When a musician plucks a guitar string, it begins to vibrate and emits a tone with a pitch, timbre and modulation characteristic of the instrument. The same thing happens when a gas molecule is “hit“ by an ultrashort laser pulse: It absorbs some of the energy of the laser pulse. Its atoms begin to vibrate. Instead of a sound wave, the molecule emits a characteristic optical waveform that can be detected spectroscopically. This waveform contains information about the molecular composition of the gas. Unfortunately, this "music of the molecules" is very gentle. This is because only a tiny fraction of the energy contained in the pulse is converted into the slowly decaying light waves that contain this valuable information.

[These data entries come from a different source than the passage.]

(** A decimal literal with its optional sign. *)
Definition signed_decimal (s : string) : option Z :=
  match s with
  | String c s' =>
      if Ascii.eqb c "-" then
        match decimal s' 0%Z false with
        | Some z => Some (- z)%Z
        | None => None
        end
      else if Ascii.eqb c "+" then decimal s' 0%Z false
      else decimal s 0%Z false
  | EmptyString => None
  end.

(** [int] as a converter, on ASCII text: surrounding blanks are stripped,
    then an optional sign and decimal digits are read.  The text of the
    [ValueError] is shortened: Python appends the literal to it. *)
Definition py_int (v : value) : result value :=
  match v with
  | VInt z => Ok (VInt z)
  | VStr s =>
      match signed_decimal (rstrip (lstrip s)) with
      | Some z => Ok (VInt z)
      | None => Raise (ValueError "invalid literal for int() with base 10")
      end
  | _ => Raise (TypeError "int() argument must be a string or a number")
  end.

(** A handler that returns the keyword arguments it received. *)
Definition echo (params : dict annotation) : handler :=
  {| h_params := ("request", Signature_empty) :: params;
     h_return := None;
     h_body := fun _ kwargs => Ok (VDict kwargs) |}.

(** A handler that returns a fixed value. *)
Definition constant (params : dict annotation) (v : value) : handler :=
  {| h_params := ("request", Signature_empty) :: params;
     h_return := None;
     h_body := fun _ _ => Ok v |}.

Definition plain (names : list string) : dict annotation :=
  map (fun n => (n, Signature_empty)) names.

Definition publisher : handler :=
  constant [("publisher_id", Annotated py_int)] (VDict [("name", VStr "Mad Hat")]).

Definition author : handler := echo (plain ["publisher_id"; "author_id"]).

Definition book : handler :=
  echo (plain ["publisher_id"; "author_id"; "book_id"]).

(** The sitemap of the [__main__] block. *)
Definition main_sitemap : node :=
  Branch [("publisher", Branch [("{publisher_id}", Branch
    [("", Leaf publisher);
     ("author", Branch [("{author_id}", Branch
        [("", Leaf author);
         ("book", Branch [("{book_id}", Leaf book)])])])])])].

Temporally overlapping laser pulses
Researchers from the attoworld team at MPQ and LMU, in collaboration with scientists from the University of British Columbia and the Leibniz Institute for Photonic Technologies in Jena, have now found a way to amplify molecular responses to repeating ultrashort laser pulses in the so-called molecular fingerprint spectral region. In the fingerprint spectral region, organic molecules have their characteristic resonances. To do this, the physicists sent the pulses into an optical resonator filled with gas. In the resonator, the beam of laser pulses is guided back into itself via several mirrors, so that the pulses begin to temporally overlap with their predecessors and successors. This amplifies the pulses and the molecular responses. The attoworld laser physicists have now, for the first time, coupled out these optical waveforms of enhanced molecular responses from the cavity and sampled them with field-resolved spectroscopy.

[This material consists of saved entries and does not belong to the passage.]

(** * Market-regime segmentation of a price series: model and properties

    This development embeds the computational core of [app.py]:

    - [identify_market_phases] (the bull/bear segmentation scan),
    - the derived column [price_pct_change],
    - the row selection applied to the forecasting model's prediction table.

    Prices, thresholds and magnitudes are Python/NumPy floats in the source.
    For the segmentation they are modelled as exact rationals ([Q]): every
    comparison and arithmetic operation of the source is kept, rounding and
    the special values NaN and infinity are not represented.  A division
    whose divisor is zero yields [0] in [Q] (NumPy yields nan or inf there);
    every statement about a magnitude below assumes positive prices, where
    the two agree.  The statements made on this model are about the
    structure of the result and hold however a confirmation test comes
    out.  Where the result of an operation or of a test matters to a
    statement (the percentage-change column, the reversal that ends a
    market, the band in which no market is confirmed), the code is modelled
    in binary64 with the primitive floats.
    Timestamps are integers (seconds since the epoch). *)

From Stdlib Require Import List ZArith QArith Lqa Lia Bool Sorted.
From Stdlib Require PrimFloat.
Import ListNotations.

Set Implicit Arguments.

(** ** Exceptions and the error monad *)

(** The only exception the modelled code can raise by itself is the
    [IndexError] of a positional access that is out of bounds. *)
Inductive PyError : Type :=
| IndexError.

Inductive result (A : Type) : Type :=
| Ok (a : A)
| Err (e : PyError).

Arguments Ok {A} a.
Arguments Err {A} e.

Definition bind {A B : Type} (c : result A) (k : A -> result B) : result B :=
  match c with
  | Ok a => k a
  | Err e => Err e
  end.

Notation "x <- c ;; k" := (bind c (fun x => k))
  (at level 61, c at next level, right associativity).

(** [current_price > peak] and friends: strict comparison on rationals. *)
Definition Qlt_bool (x y : Q) : bool := negb (Qle_bool y x).

(** ** The segmentation scan *)

Module Segmenter.

(** A pandas [Series]: the index (timestamps) paired with the values. *)
Definition Series : Type := list (Z * Q).

(** [series.iloc[i]] for a non-negative position [i]. *)
Definition iloc (series : Series) (i : nat) : result Q :=
  match nth_error series i with
  | Some (_, v) => Ok v
  | None => Err IndexError
  end.

(** [series.index[i]] for a non-negative position [i]. *)
Definition index_at (series : Series) (i : nat) : result Z :=
  match nth_error series i with
  | Some (t, _) => Ok t
  | None => Err IndexError
  end.

(** [series.index[-1]]: the last timestamp. *)
Definition index_last (series : Series) : result Z :=
  match series with
  | [] => Err IndexError
  | _ :: _ => index_at series (length series - 1)
  end.

(** The 7-tuples appended to [bull_markets] and [bear_markets]:
    [(start_idx, end_idx, start_date, end_date, x, y, change)], where
    [(x, y)] is [(trough, peak)] in a bull tuple and [(peak, trough)] in a
    bear tuple. *)
Record PhaseTuple : Type := mkTuple {
  t_start_idx : nat;
  t_end_idx : nat;
  t_start_date : Z;
  t_end_date : Z;
  t_first : Q;
  t_second : Q;
  t_change : Q
}.

(** The local variables of [identify_market_phases]. *)
Record State : Type := mkState {
  bull_markets : list PhaseTuple;
  bear_markets : list PhaseTuple;
  in_bull : bool;
  in_bear : bool;
  start_idx : nat;
  peak : Q;
  trough : Q
}.

Definition bear_tuple (s_idx e_idx : nat) (sd ed : Z) (pk tr : Q) : PhaseTuple :=
  mkTuple s_idx e_idx sd ed pk tr ((tr - pk) / pk).

Definition bull_tuple (s_idx e_idx : nat) (sd ed : Z) (pk tr : Q) : PhaseTuple :=
  mkTuple s_idx e_idx sd ed tr pk ((pk - tr) / tr).

(** The [if in_bear:] block of the bull branch. *)
Definition close_bear (series : Series) (i : nat) (st : State) : result State :=
  if in_bear st then
    sd <- index_at series (start_idx st) ;;
    ed <- index_at series (i - 1) ;;
    Ok (mkState (bull_markets st)
                (bear_markets st ++
                   [bear_tuple (start_idx st) (i - 1) sd ed (peak st) (trough st)])
                (in_bull st) false (start_idx st) (peak st) (trough st))
  else Ok st.

(** The [if in_bull:] block of the bear branch. *)
Definition close_bull (series : Series) (i : nat) (st : State) : result State :=
  if in_bull st then
    sd <- index_at series (start_idx st) ;;
    ed <- index_at series (i - 1) ;;
    Ok (mkState (bull_markets st ++
                   [bull_tuple (start_idx st) (i - 1) sd ed (peak st) (trough st)])
                (bear_markets st)
                false (in_bear st) (start_idx st) (peak st) (trough st))
  else Ok st.

(** The [if ... elif ...] that confirms a bull or a bear market. *)
Definition confirm (series : Series) (threshold : Q) (i : nat)
    (current_price : Q) (st : State) : result State :=
  if negb (in_bull st)
     && Qle_bool (trough st * (1 + threshold)) current_price then
    st' <- close_bear series i st ;;
    Ok (mkState (bull_markets st') (bear_markets st')
                true (in_bear st') i (peak st') current_price)
  else if negb (in_bear st)
          && Qle_bool current_price (peak st * (1 - threshold)) then
    st' <- close_bull series i st ;;
    Ok (mkState (bull_markets st') (bear_markets st')
                (in_bull st') true i current_price (trough st'))
  else Ok st.

(** The [if ... elif ...] under [# Update peak and trough]. *)
Definition update_extrema (current_price : Q) (st : State) : State :=
  if in_bull st && Qlt_bool (peak st) current_price then
    mkState (bull_markets st) (bear_markets st) (in_bull st) (in_bear st)
            (start_idx st) current_price (trough st)
  else if in_bear st && Qlt_bool current_price (trough st) then
    mkState (bull_markets st) (bear_markets st) (in_bull st) (in_bear st)
            (start_idx st) (peak st) current_price
  else st.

Before this was possible, a number of challenges had to be overcome. "Until now, passive optical resonators could only cover bandwidths of less than 20 percent of the central optical frequency and were mostly operated at near-infrared wavelengths," explains Philipp Sulzer, one of the leading authors of the study. "However, to cover a significant portion of the fingerprint range in the mid-infrared, we had to rethink which optical elements and locking mechanisms could be used to build the cavity. In addition, the ultrashort pulses for field-resolved spectroscopy must not change their waveform during one orbit through the resonator," adds Maximilian Högner, the other leading author of the study. Finally, the laser physicists found a configuration consisting of four gold-coated mirrors, humidity-controlled air and a wedge-shaped diamond plate to couple the light in and out of the resonator. Their approach allows for an enhancement of the energy contained in the molecular response trailing the impulsive excitation by a factor of more than 500.
Increases chances to reliably detect diseases
"The new measurement setup combines our previous work on enhancement cavities with our expertise in field-resolved spectroscopy. The results open up perspectives for broadband gas spectroscopy with sensitivities of one to a trillion particles. At the same time, because of the comparatively narrow absorption lines in the gas phase, the technique offers high potential for complex gas mixtures such as human breath, in which some components are present in very high concentrations, but some in very low concentrations," explains Ioachim Pupeza. "Our new approach increases the chances of reliably detecting diseases via human breath in the future and thus providing, for example, new, non-invasive methods for monitoring therapies."